Characteristics of Ultradrawn Blend Films of Ethylene−Methyl Methacrylate Copolymer and Ultrahigh Molecular Weight Polyethylene Prepared by Gelation/Crystallization from Solutions Estimated by X-ray, Positron Annihilation, and 13C NMR

Abstract

Copolymer ethylene−methyl methacrylate (EMMA) and ultrahigh molecular weight polyethylene (UHMWPE) were blended in decalin solvent. Two kinds of EMMA films with different contents of the MMA side group were used as test specimens. A hot homogenized solution was poured into an aluminum tray to form gels, and the decalin was allowed to evaporate from the resultant gels under ambient condition. Surprisingly, the resultant dry blend films could be elongated up to more than 200-fold (λ = 200) at 135 °C. Such a great draw ratio could be realized even for a blend film with 90% EMMA content (the 9/1 film), although the maximum draw ratio of EMMA homopolymer films was 10-fold (λ = 10). The greatest drawability for the 9/1 films was attributed to large crystal lamellae of UHMWPE, ensuring a crystal transition from a folded to a fibrous type. Accordingly, EMMA chains were independent of the ultradrawing of UHMWPE and kept a random orientation under the ultradrawing process.
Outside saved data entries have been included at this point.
(** [C36] The verdict of duplicate address detection (-D): the exit status is 1
    exactly when the program ends at a packet that shows the address in use,
    and 0 when it ends at an alarm or a signal; no such packet came before, and
    while the program has not ended none has come at all. *)
Theorem dad_verdict a es s :
  wf_arping a → length (he s) = 116%nat → dad a = true → quit_on_reply a = true → received s = 0 →
  match (arp_run a es s).1 with
  | Ret _ => Forall (λ e, ¬ conflict a e) es
  | Exited code =>
      ∃ l1 e l2, es = l1 ++ e :: l2 ∧ Forall (λ e, ¬ conflict a e) l1 ∧
        (code = 1 ∧ conflict a e ∨ code = 0 ∧ ¬ conflict a e)
  | Fault => False
  end.
Proof.
  intros Ha Hh Hdad Hq. revert s Hh. induction es as [|e es IH]; intros s Hh Hr; [by constructor|].
  assert (Hgo : ∀ s', length (he s') = 116%nat → received s' = 0 → ¬ conflict a e →
    match (arp_run a es s').1 with
    | Ret _ => Forall (λ e, ¬ conflict a e) (e :: es)
    | Exited code =>
        ∃ l1 e' l2, e :: es = l1 ++ e' :: l2 ∧ Forall (λ e, ¬ conflict a e) l1 ∧
          (code = 1 ∧ conflict a e' ∨ code = 0 ∧ ¬ conflict a e')
    | Fault => False
    end).
  { intros s' Hh' Hr' Hc. specialize (IH s' Hh' Hr').
    destruct (arp_run a es s').1 as [u|code|]; [by constructor| |done].
    destruct IH as (l1 & e' & l2 & -> & Hl1 & He'). exists (e :: l1), e', l2. by split; [|split; [constructor|]]. }
  assert (Hend : ¬ conflict a e → ∃ l1 e' l2, e :: es = l1 ++ e' :: l2 ∧ Forall (λ e, ¬ conflict a e) l1 ∧
          (0 = 1 ∧ conflict a e' ∨ 0 = 0 ∧ ¬ conflict a e')).
  { intros Hal. exists [], e, es. split; [done|]. split; [constructor|by right]. }
  assert (Hcode : exit_code a s = 0) by (unfold exit_code; by rewrite Hdad, Hr).
  rewrite arp_run_cons. destruct e as [tv now err|buf len from| |]; cbn [handle].
  - rewrite catcher_run. cbv zeta. clear Hcode.
    destruct (ticked_fields tv s) as (_ & E2 & _ & _ & _ & E6 & _).
    assert (Hcode : exit_code a (ticked tv s) = 0) by (unfold exit_code; by rewrite Hdad, E6, Hr).
    destruct (expired a tv s); [rewrite Hcode; apply Hend; by intros []|].
    destruct (due tv s); [|apply Hgo; [by rewrite E2|by rewrite E6|by intros []]].
    destruct (arp_packet_own a s Ha Hh) as (p & -> & _).
    assert (Hf : length (he (after_send now err p (ticked tv s))) = 116%nat ∧
                 received (after_send now err p (ticked tv s)) = 0).
    { unfold after_send. destruct (err =? _); cbn [he received]; by rewrite E2, E6. }
    destruct Hf as [Hf1 Hf2].
    destruct (_ && unsolicited a); [|apply Hgo; [done|done|by intros []]].
    unfold exit_code. rewrite Hdad, Hf2. apply Hend. by intros [].
  - munfold. rewrite recv_run.
    destruct (accepted a buf len from) eqn:Eacc; cbn [negb]; [|apply Hgo; try done; cbn; by rewrite Eacc].
    rewrite Hq. cbn [orb]. unfold exit_code. rewrite Hdad. cbn [count_reply received]. rewrite Hr.
    exists [], (ERecv buf len from), es. split; [done|]. split; [constructor|]. left. by split.
  - rewrite finish_run, Hcode. apply Hend. by intros [].
  - unfold byebye. munfold. apply Hend. by intros [].
Qed.


(** ** The device search *)

(** Without a name the ioctl method tests the request buffer before it copies
    the listed name into it, so it asks for the interface with the empty name,
    which the kernel does not have, and finds nothing. *)
Lemma ioctl_needs_name d e names :
  io_flags e [] = None → ioctl_loop d e names [] 0 0 = Ret (0%nat, 0, []).
Proof.
  intros He. induction names as [|nm names IH]; [done|]. cbn [ioctl_loop].
  unfold check_device_by_ioctl. rewrite He. cbn. exact IH.
Qed.

(** ** Witnesses *)

Definition hw_storage (last : Z) : list Z := [2; 0; 0; 0; 0; last] ++ replicate 110 0.
Definition eth0_sll (last : Z) : sll := Sll 2 ARPHRD_ETHER PACKET_BROADCAST 6 (hw_storage last).
Definition eth0 : ifaddr := Ifaddr (Some AF_PACKET) (str "eth0") IFF_UP 6 (Some (6, replicate 116 255)).
Definition no_ioctls : ioctl_env := IoctlEnv false (λ _, None) (λ _, None) None.
Definition eth0_env : main_env :=
  MainEnv true (Some [eth0]) (λ _, 2) no_ioctls (λ _, None) true (λ _, true) None
    (λ _, Some (eth0_sll 1)) true.

Lemma eth0_env_wf : wf_main_env eth0_env.
Proof.
  constructor; cbn; try done.
  - intros l i halen addr [= <-] [->|Hi]%elem_of_cons; [|by apply not_elem_of_nil in Hi].
    intros [= <- <-]. split; [lia|]. apply Nat.leb_le. reflexivity.
  - intros _ m [= <-]. by split.
Qed.

(** The interface disappears between [getifaddrs] and [if_nametoindex]: the
    entry is freed, the ioctl method finds the device, and the broadcast address
    is read from the freed entry. *)
Definition vanishing_env : main_env :=
  MainEnv true (Some [eth0]) (λ _, 0) (IoctlEnv true (λ _, Some IFF_UP) (λ _, Some 2) None)
    (λ _, None) true (λ _, true) None (λ _, Some (eth0_sll 1)) true.

Lemma vanishing_interface_faults :
  arp_setup [(85, [])] [str "10.0.0.5"] vanishing_env = Fault.
Proof. reflexivity. Qed.

Definition two_alarms : list aevent := [ERecv (replicate 4096 0) 28 (eth0_sll 1); EAlarm (101, 0) (101, 0) 28].


Definition tester : arping :=
  Arping true false false true false 0 (replicate 4 0) [10; 0; 0; 5] (eth0_sll 1).
Definition other_claim : list Z :=
  arp_bytes ARPHRD_ETHER 6 ARPOP_REQUEST [2; 0; 0; 0; 0; 9] [10; 0; 0; 5] (replicate 6 255) [10; 0; 0; 5].

Definition claimed : list aevent :=
  [EAlarm (100, 0) (100, 0) 28; ERecv (other_claim ++ replicate 4068 0) 28 (eth0_sll 9)].

Lemma tester_wf : wf_arping tester.
Proof. split; [|done]. by split. Qed.


Lemma dad_verdict_witness :
  (arp_run tester claimed
     (first_state 3 (replicate 116 255))).1 = Exited 1 ∧
  match (arp_run tester claimed
           (first_state 3 (replicate 116 255))).1 with
  | Ret _ => Forall (λ e, ¬ conflict tester e) claimed
  | Exited code =>
      ∃ l1 e l2, claimed = l1 ++ e :: l2 ∧
        Forall (λ e, ¬ conflict tester e) l1 ∧
        (code = 1 ∧ conflict tester e ∨ code = 0 ∧ ¬ conflict tester e)
  | Fault => False
  end.
Proof. split; [by vm_compute|]. by apply dad_verdict; [apply tester_wf|..]. Defined.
The storage (Young's) moduli were 20−25 GPa at 20 °C. In contrast, EMMA chains within the 1/1 films were oriented drastically together with UHMWPE crystallites. The moduli of the 1/1 films at 20 °C reached 75−85 GPa, which are close to 100 GPa of UHMWPE homopolymer films with λ = 100 and are higher than the value (40 GPa) of polypropylene films with λ = 100 as well as the crystal lattice modulus (41−43 GPa) along the chain direction. The morphology of the blend films with such different orientation modes of EMMA chains was analyzed by using X-ray, 13C NMR, and positron annihilation. As a result, the drastic orientation of EMMA chains within the 1/1 film was thought to be due to the epitaxial nucleation surface for ethylene sequences of EMMA under the cooling process from 135 °C to room temperature after the elongation. However, the amount of EMMA content within the 9/1 film was obviously too much to develop the epitaxial nucleation surface effect. Even so, it was confirmed that most of the highly oriented ethylene sequences of EMMA within the 1/1 film exist as an amorphous phase, causing the β (mechanical) dispersion associated with a large (macro-Brownian) movement.